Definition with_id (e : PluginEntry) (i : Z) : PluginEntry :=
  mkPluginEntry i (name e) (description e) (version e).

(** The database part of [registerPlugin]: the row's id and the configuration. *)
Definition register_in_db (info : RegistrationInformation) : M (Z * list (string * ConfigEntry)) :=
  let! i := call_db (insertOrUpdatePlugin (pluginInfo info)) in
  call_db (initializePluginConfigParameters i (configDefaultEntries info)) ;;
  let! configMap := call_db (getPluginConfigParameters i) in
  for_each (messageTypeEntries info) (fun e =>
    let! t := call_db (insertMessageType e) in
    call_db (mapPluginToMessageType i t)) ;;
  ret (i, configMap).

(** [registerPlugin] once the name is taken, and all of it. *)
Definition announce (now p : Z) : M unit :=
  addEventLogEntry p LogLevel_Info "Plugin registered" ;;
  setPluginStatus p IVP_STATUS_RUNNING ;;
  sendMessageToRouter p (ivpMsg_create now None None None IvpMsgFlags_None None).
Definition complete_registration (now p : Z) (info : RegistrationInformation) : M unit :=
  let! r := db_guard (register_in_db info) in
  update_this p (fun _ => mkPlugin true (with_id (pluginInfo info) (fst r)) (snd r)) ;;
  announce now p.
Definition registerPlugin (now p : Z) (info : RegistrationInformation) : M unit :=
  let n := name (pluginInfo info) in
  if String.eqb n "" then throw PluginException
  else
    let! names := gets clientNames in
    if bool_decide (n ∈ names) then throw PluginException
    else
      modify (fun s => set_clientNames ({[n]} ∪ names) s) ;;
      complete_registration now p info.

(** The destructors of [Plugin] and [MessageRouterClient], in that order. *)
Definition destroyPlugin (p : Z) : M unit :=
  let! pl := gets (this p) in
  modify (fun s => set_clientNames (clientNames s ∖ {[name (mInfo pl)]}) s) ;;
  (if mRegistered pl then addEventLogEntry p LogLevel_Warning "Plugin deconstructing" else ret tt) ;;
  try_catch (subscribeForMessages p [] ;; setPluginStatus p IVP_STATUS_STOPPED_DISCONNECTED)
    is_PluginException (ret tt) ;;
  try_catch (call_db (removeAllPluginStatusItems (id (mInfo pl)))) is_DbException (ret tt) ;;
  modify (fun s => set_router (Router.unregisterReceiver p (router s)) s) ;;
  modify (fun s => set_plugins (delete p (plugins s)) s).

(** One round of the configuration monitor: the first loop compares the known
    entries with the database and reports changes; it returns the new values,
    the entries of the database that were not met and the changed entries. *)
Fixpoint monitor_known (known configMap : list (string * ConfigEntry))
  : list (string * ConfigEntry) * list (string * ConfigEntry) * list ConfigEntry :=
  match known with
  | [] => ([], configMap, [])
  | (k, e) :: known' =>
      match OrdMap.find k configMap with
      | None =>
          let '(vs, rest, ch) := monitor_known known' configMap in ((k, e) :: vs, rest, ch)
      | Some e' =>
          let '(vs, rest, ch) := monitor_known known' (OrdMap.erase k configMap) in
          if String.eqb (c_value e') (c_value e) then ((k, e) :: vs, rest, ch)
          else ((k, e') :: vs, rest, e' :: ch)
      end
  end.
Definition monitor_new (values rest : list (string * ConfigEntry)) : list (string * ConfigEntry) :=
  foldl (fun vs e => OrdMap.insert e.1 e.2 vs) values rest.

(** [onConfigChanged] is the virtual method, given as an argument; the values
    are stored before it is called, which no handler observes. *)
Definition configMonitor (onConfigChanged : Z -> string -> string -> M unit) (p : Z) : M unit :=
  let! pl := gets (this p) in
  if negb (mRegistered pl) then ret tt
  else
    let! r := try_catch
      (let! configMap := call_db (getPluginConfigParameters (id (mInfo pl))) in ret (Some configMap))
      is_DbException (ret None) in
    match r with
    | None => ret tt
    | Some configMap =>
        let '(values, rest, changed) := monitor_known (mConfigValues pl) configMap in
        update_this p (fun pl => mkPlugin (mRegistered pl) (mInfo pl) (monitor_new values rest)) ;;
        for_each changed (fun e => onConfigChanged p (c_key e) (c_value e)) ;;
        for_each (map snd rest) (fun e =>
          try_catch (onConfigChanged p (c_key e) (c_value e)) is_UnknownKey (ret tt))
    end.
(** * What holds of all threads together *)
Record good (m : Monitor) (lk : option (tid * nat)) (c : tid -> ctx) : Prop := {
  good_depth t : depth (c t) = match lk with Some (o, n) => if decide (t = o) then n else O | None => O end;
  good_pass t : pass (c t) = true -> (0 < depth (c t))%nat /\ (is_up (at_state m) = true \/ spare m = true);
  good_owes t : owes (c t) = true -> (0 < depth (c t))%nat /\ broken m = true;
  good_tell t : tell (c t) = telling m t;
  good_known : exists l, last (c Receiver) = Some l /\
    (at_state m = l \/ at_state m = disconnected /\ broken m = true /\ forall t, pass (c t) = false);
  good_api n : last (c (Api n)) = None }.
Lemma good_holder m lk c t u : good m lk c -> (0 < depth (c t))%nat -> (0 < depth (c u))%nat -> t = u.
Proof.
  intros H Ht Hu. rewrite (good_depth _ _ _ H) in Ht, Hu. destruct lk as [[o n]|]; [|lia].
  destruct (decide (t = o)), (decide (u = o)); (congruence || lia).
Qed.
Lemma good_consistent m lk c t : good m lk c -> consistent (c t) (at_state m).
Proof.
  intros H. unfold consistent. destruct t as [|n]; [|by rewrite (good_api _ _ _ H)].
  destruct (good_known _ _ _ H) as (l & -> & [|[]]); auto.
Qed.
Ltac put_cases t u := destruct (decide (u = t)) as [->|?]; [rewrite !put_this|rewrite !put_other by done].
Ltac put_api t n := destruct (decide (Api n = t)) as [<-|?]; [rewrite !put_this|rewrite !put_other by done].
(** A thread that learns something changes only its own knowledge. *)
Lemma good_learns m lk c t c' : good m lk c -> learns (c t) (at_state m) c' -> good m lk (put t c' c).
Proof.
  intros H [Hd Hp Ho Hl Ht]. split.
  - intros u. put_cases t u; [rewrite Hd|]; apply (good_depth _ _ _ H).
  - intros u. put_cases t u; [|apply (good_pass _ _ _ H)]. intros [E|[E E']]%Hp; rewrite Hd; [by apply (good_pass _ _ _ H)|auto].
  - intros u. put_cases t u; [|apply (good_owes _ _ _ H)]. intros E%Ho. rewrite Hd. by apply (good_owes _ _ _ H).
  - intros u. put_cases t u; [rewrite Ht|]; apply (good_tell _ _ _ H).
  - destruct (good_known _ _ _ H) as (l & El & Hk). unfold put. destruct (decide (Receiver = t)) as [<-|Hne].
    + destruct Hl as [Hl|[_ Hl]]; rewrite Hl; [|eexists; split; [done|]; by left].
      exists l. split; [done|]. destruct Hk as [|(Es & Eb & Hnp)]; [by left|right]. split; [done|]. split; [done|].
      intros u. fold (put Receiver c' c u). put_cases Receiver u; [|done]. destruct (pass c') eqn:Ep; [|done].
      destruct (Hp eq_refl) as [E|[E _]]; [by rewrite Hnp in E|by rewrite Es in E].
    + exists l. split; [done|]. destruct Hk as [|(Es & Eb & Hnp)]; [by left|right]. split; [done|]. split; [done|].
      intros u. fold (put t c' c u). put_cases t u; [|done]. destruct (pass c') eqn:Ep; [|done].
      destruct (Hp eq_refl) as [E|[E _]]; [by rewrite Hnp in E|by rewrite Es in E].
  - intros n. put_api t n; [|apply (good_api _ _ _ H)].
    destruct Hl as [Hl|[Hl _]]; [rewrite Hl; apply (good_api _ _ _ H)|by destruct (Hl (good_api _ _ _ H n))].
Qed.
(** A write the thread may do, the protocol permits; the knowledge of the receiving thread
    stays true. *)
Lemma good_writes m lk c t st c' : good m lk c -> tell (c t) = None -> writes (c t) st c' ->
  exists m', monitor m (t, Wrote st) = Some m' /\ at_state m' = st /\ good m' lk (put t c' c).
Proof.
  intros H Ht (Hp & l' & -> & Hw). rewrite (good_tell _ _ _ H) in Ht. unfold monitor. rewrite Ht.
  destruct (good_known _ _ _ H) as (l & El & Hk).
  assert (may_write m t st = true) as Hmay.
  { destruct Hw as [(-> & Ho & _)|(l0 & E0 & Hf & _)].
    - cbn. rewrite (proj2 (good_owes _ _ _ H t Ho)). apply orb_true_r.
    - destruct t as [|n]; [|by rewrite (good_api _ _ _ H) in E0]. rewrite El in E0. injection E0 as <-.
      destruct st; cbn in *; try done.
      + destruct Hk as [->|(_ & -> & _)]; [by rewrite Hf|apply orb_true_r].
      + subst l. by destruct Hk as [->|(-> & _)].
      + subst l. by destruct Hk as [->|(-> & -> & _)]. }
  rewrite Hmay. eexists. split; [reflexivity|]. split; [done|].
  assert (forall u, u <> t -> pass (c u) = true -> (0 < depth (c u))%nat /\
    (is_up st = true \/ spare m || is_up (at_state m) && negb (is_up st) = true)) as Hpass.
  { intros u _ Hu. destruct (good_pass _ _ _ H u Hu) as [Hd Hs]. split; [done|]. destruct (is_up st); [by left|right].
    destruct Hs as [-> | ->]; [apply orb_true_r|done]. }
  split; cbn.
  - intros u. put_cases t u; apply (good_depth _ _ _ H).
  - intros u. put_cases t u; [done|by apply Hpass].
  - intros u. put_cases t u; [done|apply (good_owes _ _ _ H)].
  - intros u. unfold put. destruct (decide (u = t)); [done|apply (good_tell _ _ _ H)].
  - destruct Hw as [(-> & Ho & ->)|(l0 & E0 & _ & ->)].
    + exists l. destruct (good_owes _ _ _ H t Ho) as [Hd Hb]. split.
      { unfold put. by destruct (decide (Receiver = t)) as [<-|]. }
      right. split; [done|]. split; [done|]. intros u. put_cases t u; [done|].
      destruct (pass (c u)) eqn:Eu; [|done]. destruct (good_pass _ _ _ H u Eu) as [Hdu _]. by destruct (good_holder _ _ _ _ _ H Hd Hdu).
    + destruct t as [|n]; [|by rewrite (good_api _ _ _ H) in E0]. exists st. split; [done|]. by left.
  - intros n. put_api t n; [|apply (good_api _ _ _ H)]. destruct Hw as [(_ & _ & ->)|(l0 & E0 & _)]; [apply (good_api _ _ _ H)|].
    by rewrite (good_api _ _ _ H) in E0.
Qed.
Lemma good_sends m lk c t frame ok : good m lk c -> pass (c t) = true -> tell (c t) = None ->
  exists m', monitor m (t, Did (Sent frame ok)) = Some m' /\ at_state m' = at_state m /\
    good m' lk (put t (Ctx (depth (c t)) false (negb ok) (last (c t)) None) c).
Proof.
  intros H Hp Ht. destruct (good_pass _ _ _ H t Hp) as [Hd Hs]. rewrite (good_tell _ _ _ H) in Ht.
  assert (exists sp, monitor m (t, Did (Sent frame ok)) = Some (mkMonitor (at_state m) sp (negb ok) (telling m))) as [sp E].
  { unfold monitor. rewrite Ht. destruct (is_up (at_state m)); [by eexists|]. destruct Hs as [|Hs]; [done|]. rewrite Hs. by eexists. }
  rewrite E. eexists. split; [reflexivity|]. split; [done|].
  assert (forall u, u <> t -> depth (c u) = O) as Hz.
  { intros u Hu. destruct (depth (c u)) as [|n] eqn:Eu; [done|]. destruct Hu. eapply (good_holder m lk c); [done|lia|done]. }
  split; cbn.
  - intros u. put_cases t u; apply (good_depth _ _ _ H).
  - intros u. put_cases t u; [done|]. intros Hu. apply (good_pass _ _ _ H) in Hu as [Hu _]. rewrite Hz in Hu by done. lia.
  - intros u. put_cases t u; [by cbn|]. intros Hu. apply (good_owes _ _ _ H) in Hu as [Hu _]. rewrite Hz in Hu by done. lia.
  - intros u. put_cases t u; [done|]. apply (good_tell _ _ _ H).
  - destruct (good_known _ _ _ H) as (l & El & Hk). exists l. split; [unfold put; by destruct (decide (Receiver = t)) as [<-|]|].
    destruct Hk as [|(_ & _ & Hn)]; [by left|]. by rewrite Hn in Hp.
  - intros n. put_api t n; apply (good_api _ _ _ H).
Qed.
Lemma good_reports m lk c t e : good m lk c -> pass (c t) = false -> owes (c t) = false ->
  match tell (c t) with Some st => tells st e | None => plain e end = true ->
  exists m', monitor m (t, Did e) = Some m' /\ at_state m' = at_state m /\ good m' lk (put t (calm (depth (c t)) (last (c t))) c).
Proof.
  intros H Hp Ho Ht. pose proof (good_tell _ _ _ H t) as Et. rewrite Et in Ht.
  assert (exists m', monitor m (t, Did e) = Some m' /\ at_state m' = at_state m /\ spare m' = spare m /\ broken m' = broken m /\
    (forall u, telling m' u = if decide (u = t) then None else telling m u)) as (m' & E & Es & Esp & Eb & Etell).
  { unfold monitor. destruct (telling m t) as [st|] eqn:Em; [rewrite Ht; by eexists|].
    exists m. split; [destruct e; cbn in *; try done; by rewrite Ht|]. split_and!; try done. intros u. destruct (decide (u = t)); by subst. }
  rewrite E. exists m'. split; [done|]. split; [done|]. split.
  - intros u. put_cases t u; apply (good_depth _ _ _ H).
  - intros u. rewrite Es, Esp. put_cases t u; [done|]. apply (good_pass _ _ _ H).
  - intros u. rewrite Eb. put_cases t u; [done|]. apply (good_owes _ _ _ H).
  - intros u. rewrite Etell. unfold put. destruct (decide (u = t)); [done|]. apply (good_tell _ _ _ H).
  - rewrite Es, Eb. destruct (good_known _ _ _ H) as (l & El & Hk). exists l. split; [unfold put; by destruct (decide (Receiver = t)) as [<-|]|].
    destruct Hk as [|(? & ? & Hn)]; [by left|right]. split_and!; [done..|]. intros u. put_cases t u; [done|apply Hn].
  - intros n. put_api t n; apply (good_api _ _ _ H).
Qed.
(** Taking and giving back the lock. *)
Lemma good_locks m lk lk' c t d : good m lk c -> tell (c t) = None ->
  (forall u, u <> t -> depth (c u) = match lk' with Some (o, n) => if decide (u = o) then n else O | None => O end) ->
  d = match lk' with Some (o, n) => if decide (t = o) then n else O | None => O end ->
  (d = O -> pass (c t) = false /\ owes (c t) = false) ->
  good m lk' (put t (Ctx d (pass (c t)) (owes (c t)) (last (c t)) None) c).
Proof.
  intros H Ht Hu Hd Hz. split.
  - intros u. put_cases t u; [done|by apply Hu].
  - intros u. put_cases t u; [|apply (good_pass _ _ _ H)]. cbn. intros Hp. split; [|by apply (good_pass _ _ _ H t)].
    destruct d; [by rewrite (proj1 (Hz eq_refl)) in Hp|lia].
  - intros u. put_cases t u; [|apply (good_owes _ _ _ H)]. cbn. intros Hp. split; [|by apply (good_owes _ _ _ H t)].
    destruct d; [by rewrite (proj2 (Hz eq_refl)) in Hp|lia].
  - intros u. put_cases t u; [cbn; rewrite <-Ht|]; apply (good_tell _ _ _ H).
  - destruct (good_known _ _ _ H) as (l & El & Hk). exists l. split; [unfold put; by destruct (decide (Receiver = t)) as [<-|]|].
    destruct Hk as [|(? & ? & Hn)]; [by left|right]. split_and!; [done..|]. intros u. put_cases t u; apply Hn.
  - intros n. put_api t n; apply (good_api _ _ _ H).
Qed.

━━━━━━━━━━

### Exercise description:
Nothing but the exact lines from the start of the material through the line holding "(** The database", both included, belongs in the answer.

### Result of the task:
Definition with_id (e : PluginEntry) (i : Z) : PluginEntry :=
  mkPluginEntry i (name e) (description e) (version e).

(** The database part of [registerPlugin]: the row's id and the configuration. *)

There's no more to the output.